Hey guys. - I know... i always post about my eyes/vision..
I've had migraine with aura for about 12/13 years (22 now). They've come and gone but never left.. I can go months without one. And then struggle to go a week at times. I'm in the latter stage right now after having a lovely 2 months free. - do yours come in clusters?
I've had 4 in a month which isn't a lot for some... and for me it's not unusual... but it's quite a few!
The problem i have is STROKE RISK. I google. Yes. Google - I'm that stupid. But the science is there, kinda. And it freaks me out beyond belief.
There's an increased risk in stroke (0.04 to 0.08) and also heart disease/attacks. Well... i know it sounds small. But my grandmother died of a heart attack.

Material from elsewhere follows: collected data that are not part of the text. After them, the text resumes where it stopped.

(** With a catalog loaded, [optimize_pricing] succeeds, leaves the instance
    alone, and every entry of the mapping is the grid search run on some
    catalog row carrying that identifier. *)
Lemma optimize_pricing_ok (objective : string) (min_margin max_change : Q)
    (s : simulator) (table : list product) :
  product_data s = Some table ->
  exists recs,
    optimize_pricing objective min_margin max_change s = (Ok recs, s)
    /\ (forall pid c, recs !! pid = Some c ->
          exists row, In row table /\ product_id row = pid
            /\ c = best_change_of objective min_margin (test_points max_change)
                     (current_price row) (base_cost row)
                     (base_volume_of s pid) (elasticity_of s pid))
    /\ (forall row, In row table -> is_Some (recs !! product_id row)).
Proof.
  intros Htable. unfold optimize_pricing, bind, get_self. rewrite Htable.
  rewrite (for_each_pure _ _ s table
             (optimize_row_ok objective min_margin (test_points max_change) s)).
  eexists. split; [reflexivity|].
  pose (f := fun row : product =>
          best_change_of objective min_margin (test_points max_change)
            (current_price row) (base_cost row)
            (base_volume_of s (product_id row))
            (elasticity_of s (product_id row))).
  split.
  - intros pid c Hc.
    destruct (lookup_fold_insert f table ∅ pid) as [H1 _].
    destruct (H1 c Hc) as [[row [Hin [Hid Hval]]] | Hempty].
    + exists row. subst pid. auto.
    + rewrite lookup_empty in Hempty. discriminate.
  - intros row Hin.
    destruct (lookup_fold_insert f table ∅ (product_id row)) as [_ H2].
    destruct H2 as [row' [_ [_ Hval]]]; [apply in_map; exact Hin|].
    exists (f row'). exact Hval.
Qed.

(** Without a catalog there is no guard: the iteration over [None] raises. *)
Lemma optimize_pricing_unloaded (objective : string) (min_margin max_change : Q)
    (s : simulator) :
  product_data s = None ->
  optimize_pricing objective min_margin max_change s
  = (Raise (AttributeError "'NoneType' object has no attribute 'iterrows'"), s).
Proof.
  intros Hnone. unfold optimize_pricing, bind, get_self. rewrite Hnone.
  reflexivity.
Qed.

(** ** [optimize_pricing]: the grid search over the candidates *)

Section SearchFacts.

Variables (objective : string) (min_margin : Q).
Variables (current_price base_cost base_volume elasticity : Q).

Local Abbreviation target :=
  (target_of objective current_price base_cost base_volume elasticity).
Local Abbreviation alive := (survives min_margin current_price base_cost).
Local Abbreviation step :=
  (try_candidate objective min_margin
     current_price base_cost base_volume elasticity).
Local Abbreviation inv :=
  (incumbent objective min_margin
     current_price base_cost base_volume elasticity).

(** A discarded candidate leaves the incumbent as it is. *)
Lemma try_candidate_discarded (best : float64 * Q) (c : Q) :
  alive c = false -> step best c = best.
Proof.
  unfold survives, try_candidate. intros H.
  apply negb_false_iff in H. rewrite H. reflexivity.
Qed.

(** A surviving candidate replaces the incumbent exactly when its target
    is strictly greater. *)
Lemma try_candidate_survivor (best : float64 * Q) (c : Q) :
  alive c = true ->
  step best c
  = if np_greater (Fin (target c)) (fst best) then (Fin (target c), c) else best.
Proof.
  unfold survives, try_candidate. intros H.
  apply negb_true_iff in H. rewrite H. reflexivity.
Qed.

Lemma incumbent_step (seen : list Q) (best : float64 * Q) (c : Q) :
  inv seen best -> inv (seen ++ [c])%list (step best c).
Proof.
  unfold incumbent. destruct best as [bv bc]. simpl fst. simpl snd.
  intros Hinv. destruct (alive c) eqn:Hc.
  - rewrite (try_candidate_survivor _ _ Hc). simpl fst.
    destruct Hinv as [[Hnone Hbest] | [before [after [Hseen [Hb [Hval [Hlt Hle]]]]]]].
    + injection Hbest as -> ->. simpl. right. exists seen, [].
      split; [reflexivity|]. split; [exact Hc|]. split; [reflexivity|].
      split; [| intros c' []].
      intros c' Hin Hc'. rewrite (Hnone c' Hin) in Hc'.
      discriminate.
    + subst bv. unfold np_greater, np_less.
      destruct (Qltb _ _) eqn:Hcmp; simpl fst; simpl snd.
      * apply Qltb_lt in Hcmp. right. exists seen, [].
        split; [reflexivity|]. split; [exact Hc|]. split; [reflexivity|].
        split; [| intros c' []].
        intros c' Hin Hc'. rewrite Hseen in Hin.
        apply in_app_or in Hin. destruct Hin as [Hin | [<- | Hin]].
        -- eapply Qlt_trans; [apply (Hlt c' Hin Hc') | exact Hcmp].
        -- exact Hcmp.
        -- eapply Qle_lt_trans; [apply (Hle c' Hin Hc') | exact Hcmp].
      * apply Qltb_ge in Hcmp. right. exists before, (after ++ [c])%list.
        split; [rewrite Hseen, <- app_assoc; reflexivity|].
        split; [exact Hb|]. split; [reflexivity|]. split; [exact Hlt|].
        intros c' Hin Hc'. apply in_app_or in Hin.
        destruct Hin as [Hin | [<- | []]]; [apply (Hle c' Hin Hc') | exact Hcmp].
  - rewrite (try_candidate_discarded _ _ Hc). simpl fst. simpl snd.
    destruct Hinv as [[Hnone Hbest] | [before [after [Hseen [Hb [Hval [Hlt Hle]]]]]]].
    + left. split; [| exact Hbest]. intros c' Hin.
      apply in_app_or in Hin. destruct Hin as [Hin | [<- | []]]; auto.
    + right. exists before, (after ++ [c])%list.
      split; [rewrite Hseen, <- app_assoc; reflexivity|].
      split; [exact Hb|]. split; [exact Hval|]. split; [exact Hlt|].
      intros c' Hin Hc'. apply in_app_or in Hin.
      destruct Hin as [Hin | [<- | []]]; [apply (Hle c' Hin Hc') |].
      rewrite Hc in Hc'. discriminate.
Qed.

Lemma incumbent_fold (points : list Q) :
  forall seen best,
    inv seen best -> inv (seen ++ points)%list (fold_left step points best).
Proof.
  induction points as [|c points IH]; intros seen best Hinv; simpl.
  - rewrite app_nil_r. exact Hinv.
  - replace (seen ++ c :: points)%list with ((seen ++ [c]) ++ points)%list
      by (rewrite <- app_assoc; reflexivity).
    apply IH. apply incumbent_step. exact Hinv.
Qed.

As did my father back in 2004. - So i'm sat here thinking it's a sure fire thing that one of the above will happen to me - if not via genetics, then my migraine will help too. My grandmother and father both smoked rather heavily which may have caused theirs... who knows.
Personally, i have never smoked a cigarette. Never touched a drug. Never been near overweight and very rarely drink. - So you'd think i'd get over it... but i can't! I can't get passed my faulty genetics and my brain bashing migraine auras!! - At times i feel fine about it... others i feel like a ticking time bomb.
I know this may sound silly... i just wish i could stop them from increasing my risk of stroke etc any higher than it needs to be!
I'll be going to get my heart checked as i get in to my 30s i think - Sure it'll be scary but my dad died in his mid 50s... so it's probably best to make sure if it's genetic or not. I can see it now.. the fear when i get told it is... or even just waiting to be told. - Anyway, i'll cross that bridge when i come to it.
Please help me on a few things guys
Stroke Risk - Should i worry? I hear "the second biggest contributor" and freak out... is it that bad?
Heart and migraines - There seems to be a link. And, like with strokes, seems to affect women more (i'm male) but still.... the link scares me. It almost secures my belief i have dodgy DNA.